(** X7.  [ur_stop] on an active entity calls the exit action of the
    current state (when it has one) exactly once and then, whatever that
    action did, leaves the entity in state 0, not active, with an empty
    inbox and the flow coroutine reset.  A stopped entity refuses
    [ur_dispatch] and a second [ur_stop] with [UR_ERR_INVALID_STATE]. *)
Theorem stop_resets_entity (t : ur_entity_tables) (now : Z)
        (ent : ur_entity_t) :
  flag_set ent UR_FLAG_ACTIVE = true ->
  let r := ur_stop t now ent in
  let ent' := snd (fst r) in
  fst (fst r) = UR_OK
  /\ snd r = hook_call (state_on_exit t (ent_current_state ent))
                       (CallOnExit (ent_current_state ent)
                          (ur_signal_create now SIG_SYS_EXIT (ent_id ent)))
  /\ ent_current_state ent' = 0
  /\ flag_set ent' UR_FLAG_ACTIVE = false
  /\ flag_set ent' UR_FLAG_FLOW_RUNNING = false
  /\ ent_inbox ent' = []
  /\ ent_flow_line ent' = 0
  /\ ent_flow_wait_sig ent' = SIG_NONE
  /\ ent_flow_wait_until ent' = 0
  /\ (forall fuel now',
        ur_dispatch fuel t now' ent' = Some (UR_ERR_INVALID_STATE, ent', []))
  /\ (forall now', ur_stop t now' ent' = (UR_ERR_INVALID_STATE, ent', [])).
Proof.
  intros Ha r ent'. subst r ent'. unfold ur_stop. rewrite Ha.
  cbn [negb fst snd]. cbv zeta.
  set (e1 := run_hook _ ent _).
  assert (Hact : flag_set
                   (reset_flow
                      (ur_inbox_clear
                         (set_flags (set_current_state e1 0)
                            (Z.ldiff (ent_flags (set_current_state e1 0))
                                     UR_FLAG_ACTIVE))))
                   UR_FLAG_ACTIVE = false).
  { unfold flag_set. cbn [ent_flags reset_flow ur_inbox_clear set_inbox
                            set_flags set_current_state].
    now rewrite land_ldiff_other. }
  repeat split; try reflexivity.
  - exact Hact.
  - apply reset_flow_fields.
  - intros fuel now'. unfold ur_dispatch. now rewrite Hact.
  - intros now'. now rewrite Hact.
Qed.

Lemma stop_resets_entity_witness :
  let r := ur_stop controller_tables 50
                   (controller [sample_signal SIG_POWER_OFF]) in
  ent_scratch (snd (fst r)) = [2]
  /\ ent_current_state (snd (fst r)) = 0
  /\ ent_inbox (snd (fst r)) = []
  /\ ur_dispatch 4 controller_tables 51 (snd (fst r))
     = Some (UR_ERR_INVALID_STATE, snd (fst r), []).
Proof.
  intros r.
  destruct (stop_resets_entity controller_tables 50
              (controller [sample_signal SIG_POWER_OFF]) eq_refl)
    as (_ & _ & Hs & _ & _ & Hi & _ & _ & _ & Hd & _).
  fold r in Hs, Hi, Hd.
  split; [reflexivity|]. split; [exact Hs|]. split; [exact Hi|].
  exact (Hd 4%nat 51).
Defined.

(** X8.  A suspended entity is skipped by [ur_dispatch], which returns
    [UR_ERR_INVALID_STATE] without touching the inbox, while [ur_emit]
    still queues signals for it exactly as for the running entity;
    [ur_resume] clears the flag again and gives back the entity that
    [ur_suspend] was applied to when that one was not suspended. *)
Theorem suspended_entity_keeps_its_inbox
        (fuel : nat) (t : ur_entity_tables) (now : Z) (in_isr : bool)
        (ent : ur_entity_t) (sig : ur_signal_t) :
  let s := ur_suspend ent in
  ur_dispatch fuel t now s = Some (UR_ERR_INVALID_STATE, s, [])
  /\ ent_inbox s = ent_inbox ent
  /\ fst (ur_emit in_isr now s sig) = fst (ur_emit in_isr now ent sig)
  /\ ent_inbox (snd (ur_emit in_isr now s sig))
     = ent_inbox (snd (ur_emit in_isr now ent sig))
  /\ flag_set (ur_resume s) UR_FLAG_SUSPENDED = false
  /\ (flag_set ent UR_FLAG_SUSPENDED = false -> ur_resume s = ent).
Proof.
  intros s.
  assert (Hs : flag_set s UR_FLAG_SUSPENDED = true).
  { unfold flag_set, s, ur_suspend. cbn [ent_flags set_flags].
    now rewrite land_lor_mask. }
  split.
  { unfold ur_dispatch. rewrite Hs. now rewrite orb_true_r. }
  split; [reflexivity|].
  rewrite !ur_emit_result.
  change (ent_inbox s) with (ent_inbox ent).
  split; [now destruct (UR_CFG_INBOX_SIZE <=? _)|].
  split; [now destruct (UR_CFG_INBOX_SIZE <=? _)|].
  split.
  - unfold flag_set, ur_resume. cbn [ent_flags set_flags].
    now rewrite land_ldiff_mask.
  - intros Hn. unfold ur_resume, s, ur_suspend.
    cbn [ent_flags set_flags].
    rewrite ldiff_lor_absent by (now apply flag_clear_land).
    now destruct ent.
Qed.

Lemma in_state_loop_chain (states : list ur_state_def_t)
      (st : ur_state_def_t) (id : Z) :
  on_parent_chain states st id ->
  exists fuel, in_state_loop fuel states (Some st) id = Some true.
Proof.
  induction 1 as [st Hp | st p id Hp Hf _ [fuel IH]].
  - exists 1%nat. simpl. apply Z.eqb_neq in Hp. rewrite Hp.
    now rewrite Z.eqb_refl.
  - exists (S fuel). simpl. apply Z.eqb_neq in Hp. rewrite Hp.
    destruct (st_parent_id st =? id); [reflexivity|].
    now rewrite Hf.
Qed.

Lemma in_state_loop_true (states : list ur_state_def_t) (id : Z) :
  forall fuel st,
    in_state_loop fuel states (Some st) id = Some true ->
    on_parent_chain states st id.
Proof.
  induction fuel as [|fuel IH]; intros st H; simpl in H.
  - destruct (st_parent_id st =? 0); discriminate.
  - destruct (st_parent_id st =? 0) eqn:Hp; [discriminate|].
    apply Z.eqb_neq in Hp.
    destruct (st_parent_id st =? id) eqn:Hid.
    + apply Z.eqb_eq in Hid. subst id. now constructor.
    + destruct (find_state states (st_parent_id st)) as [p|] eqn:Hf.
      * eapply chain_up; [exact Hp | exact Hf | now apply IH].
      * destruct fuel; discriminate.
Qed.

_ _ _

Write the entries out a second time. Match them exactly.

Written answer:
(** X7.  [ur_stop] on an active entity calls the exit action of the
    current state (when it has one) exactly once and then, whatever that
    action did, leaves the entity in state 0, not active, with an empty
    inbox and the flow coroutine reset.  A stopped entity refuses
    [ur_dispatch] and a second [ur_stop] with [UR_ERR_INVALID_STATE]. *)
Theorem stop_resets_entity (t : ur_entity_tables) (now : Z)
        (ent : ur_entity_t) :
  flag_set ent UR_FLAG_ACTIVE = true ->
  let r := ur_stop t now ent in
  let ent' := snd (fst r) in
  fst (fst r) = UR_OK
  /\ snd r = hook_call (state_on_exit t (ent_current_state ent))
                       (CallOnExit (ent_current_state ent)
                          (ur_signal_create now SIG_SYS_EXIT (ent_id ent)))
  /\ ent_current_state ent' = 0
  /\ flag_set ent' UR_FLAG_ACTIVE = false
  /\ flag_set ent' UR_FLAG_FLOW_RUNNING = false
  /\ ent_inbox ent' = []
  /\ ent_flow_line ent' = 0
  /\ ent_flow_wait_sig ent' = SIG_NONE
  /\ ent_flow_wait_until ent' = 0
  /\ (forall fuel now',
        ur_dispatch fuel t now' ent' = Some (UR_ERR_INVALID_STATE, ent', []))
  /\ (forall now', ur_stop t now' ent' = (UR_ERR_INVALID_STATE, ent', [])).
Proof.
  intros Ha r ent'. subst r ent'. unfold ur_stop. rewrite Ha.
  cbn [negb fst snd]. cbv zeta.
  set (e1 := run_hook _ ent _).
  assert (Hact : flag_set
                   (reset_flow
                      (ur_inbox_clear
                         (set_flags (set_current_state e1 0)
                            (Z.ldiff (ent_flags (set_current_state e1 0))
                                     UR_FLAG_ACTIVE))))
                   UR_FLAG_ACTIVE = false).
  { unfold flag_set. cbn [ent_flags reset_flow ur_inbox_clear set_inbox
                            set_flags set_current_state].
    now rewrite land_ldiff_other. }
  repeat split; try reflexivity.
  - exact Hact.
  - apply reset_flow_fields.
  - intros fuel now'. unfold ur_dispatch. now rewrite Hact.
  - intros now'. now rewrite Hact.
Qed.

Lemma stop_resets_entity_witness :
  let r := ur_stop controller_tables 50
                   (controller [sample_signal SIG_POWER_OFF]) in
  ent_scratch (snd (fst r)) = [2]
  /\ ent_current_state (snd (fst r)) = 0
  /\ ent_inbox (snd (fst r)) = []
  /\ ur_dispatch 4 controller_tables 51 (snd (fst r))
     = Some (UR_ERR_INVALID_STATE, snd (fst r), []).
Proof.
  intros r.
  destruct (stop_resets_entity controller_tables 50
              (controller [sample_signal SIG_POWER_OFF]) eq_refl)
    as (_ & _ & Hs & _ & _ & Hi & _ & _ & _ & Hd & _).
  fold r in Hs, Hi, Hd.
  split; [reflexivity|]. split; [exact Hs|]. split; [exact Hi|].
  exact (Hd 4%nat 51).
Defined.

(** X8.  A suspended entity is skipped by [ur_dispatch], which returns
    [UR_ERR_INVALID_STATE] without touching the inbox, while [ur_emit]
    still queues signals for it exactly as for the running entity;
    [ur_resume] clears the flag again and gives back the entity that
    [ur_suspend] was applied to when that one was not suspended. *)
Theorem suspended_entity_keeps_its_inbox
        (fuel : nat) (t : ur_entity_tables) (now : Z) (in_isr : bool)
        (ent : ur_entity_t) (sig : ur_signal_t) :
  let s := ur_suspend ent in
  ur_dispatch fuel t now s = Some (UR_ERR_INVALID_STATE, s, [])
  /\ ent_inbox s = ent_inbox ent
  /\ fst (ur_emit in_isr now s sig) = fst (ur_emit in_isr now ent sig)
  /\ ent_inbox (snd (ur_emit in_isr now s sig))
     = ent_inbox (snd (ur_emit in_isr now ent sig))
  /\ flag_set (ur_resume s) UR_FLAG_SUSPENDED = false
  /\ (flag_set ent UR_FLAG_SUSPENDED = false -> ur_resume s = ent).
Proof.
  intros s.
  assert (Hs : flag_set s UR_FLAG_SUSPENDED = true).
  { unfold flag_set, s, ur_suspend. cbn [ent_flags set_flags].
    now rewrite land_lor_mask. }
  split.
  { unfold ur_dispatch. rewrite Hs. now rewrite orb_true_r. }
  split; [reflexivity|].
  rewrite !ur_emit_result.
  change (ent_inbox s) with (ent_inbox ent).
  split; [now destruct (UR_CFG_INBOX_SIZE <=? _)|].
  split; [now destruct (UR_CFG_INBOX_SIZE <=? _)|].
  split.
  - unfold flag_set, ur_resume. cbn [ent_flags set_flags].
    now rewrite land_ldiff_mask.
  - intros Hn. unfold ur_resume, s, ur_suspend.
    cbn [ent_flags set_flags].
    rewrite ldiff_lor_absent by (now apply flag_clear_land).
    now destruct ent.
Qed.

Lemma in_state_loop_chain (states : list ur_state_def_t)
      (st : ur_state_def_t) (id : Z) :
  on_parent_chain states st id ->
  exists fuel, in_state_loop fuel states (Some st) id = Some true.
Proof.
  induction 1 as [st Hp | st p id Hp Hf _ [fuel IH]].
  - exists 1%nat. simpl. apply Z.eqb_neq in Hp. rewrite Hp.
    now rewrite Z.eqb_refl.
  - exists (S fuel). simpl. apply Z.eqb_neq in Hp. rewrite Hp.
    destruct (st_parent_id st =? id); [reflexivity|].
    now rewrite Hf.
Qed.

Lemma in_state_loop_true (states : list ur_state_def_t) (id : Z) :
  forall fuel st,
    in_state_loop fuel states (Some st) id = Some true ->
    on_parent_chain states st id.
Proof.
  induction fuel as [|fuel IH]; intros st H; simpl in H.
  - destruct (st_parent_id st =? 0); discriminate.
  - destruct (st_parent_id st =? 0) eqn:Hp; [discriminate|].
    apply Z.eqb_neq in Hp.
    destruct (st_parent_id st =? id) eqn:Hid.
    + apply Z.eqb_eq in Hid. subst id. now constructor.
    + destruct (find_state states (st_parent_id st)) as [p|] eqn:Hf.
      * eapply chain_up; [exact Hp | exact Hf | now apply IH].
      * destruct fuel; discriminate.
Qed.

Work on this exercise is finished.